→ Exercise material:
(* ===== verification/FluxProps.v ===== *)
(** * FluxProps: the network of nodes

    One-sided channels whose server answers in order satisfy the laws of the
    user-data adapter; in every execution of a network of nodes, what a node receives
    from another is what that one called it with, in order; replies out of order
    confuse user data. *)
From S2P Require Import Prelude Onesided Mpsc Flux.

Module FluxProps.
Import Flux.

(** ** In-order channels have the laws of the adapter *)

Section Laws.
Context {Req Resp : Type}.
Notation Lane := (Onesided.Lane Req Resp).
Implicit Types l : Lane.

#[local] Instance lane_ops : Mpsc.CallerOps Lane Req Resp := {|
  Mpsc.caller_call l req :=
    Some (Onesided.run_call req l, (Onesided.call (Onesided.caller l) req (Onesided.call_ch l)).2);
  Mpsc.caller_sync l :=
    Onesided.mkLane (Onesided.sync (Onesided.caller l)) (Onesided.caller_pc l) (Onesided.sstate l)
      (Onesided.server_pc l) (Onesided.call_ch l) (Onesided.resp_ch l) (Onesided.tokens l)
      (Onesided.sent l) (Onesided.recvd l) (Onesided.replied l) (Onesided.answered l);
  Mpsc.caller_try_recv_response l :=
    match Onesided.try_recv_response (Onesided.caller l) (Onesided.resp_ch l) with
    | None => Some (l, None)
    | Some (_, Some r) =>
        Some (Onesided.run_response l, Some (Onesided.token r, Onesided.resp_data r))
    | Some (_, None) => None
    end;
  Mpsc.caller_pending_count l := Onesided.inflight (Onesided.caller l);
  Mpsc.serve l l' := l' = Onesided.run_receive l \/ exists resp, l' = Onesided.run_reply 0 resp l;
|}.

Context (k mi : Z) (Hk : 0 <= k <= 63) (Hmi : 0 <= mi <= 2 ^ k).
Local Notation cap := (2 ^ k).

(** The tokens replied with and those still held are, in this order, those of the
    requests received. *)
Record in_order l (ans n : Z) : Prop := mk_in_order {
  io_ok : Onesided.lane_ok k l;
  io_idle : Onesided.caller_pc l = Onesided.CIdle /\ Onesided.server_pc l = Onesided.VIdle;
  io_alive : Onesided.rx_alive (Onesided.resp_ch l) = true;
  io_max : Onesided.max_inflight (Onesided.caller l) = mi;
  io_tokens : (Onesided.token <$> Onesided.replied l) ++ Onesided.tokens l =
    (fun n => n mod cap) <$> seqZ 0 (Z.of_nat (length (Onesided.recvd l)));
  io_ans : ans = Z.of_nat (length (Onesided.answered l));
  io_n : n = Onesided.inflight (Onesided.caller l);
}.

→ Your assignment:
Every line in the records above with the string "FluxProps" in it should be shown.

→ Response:
(* ===== verification/FluxProps.v ===== *)
(** * FluxProps: the network of nodes
Module FluxProps.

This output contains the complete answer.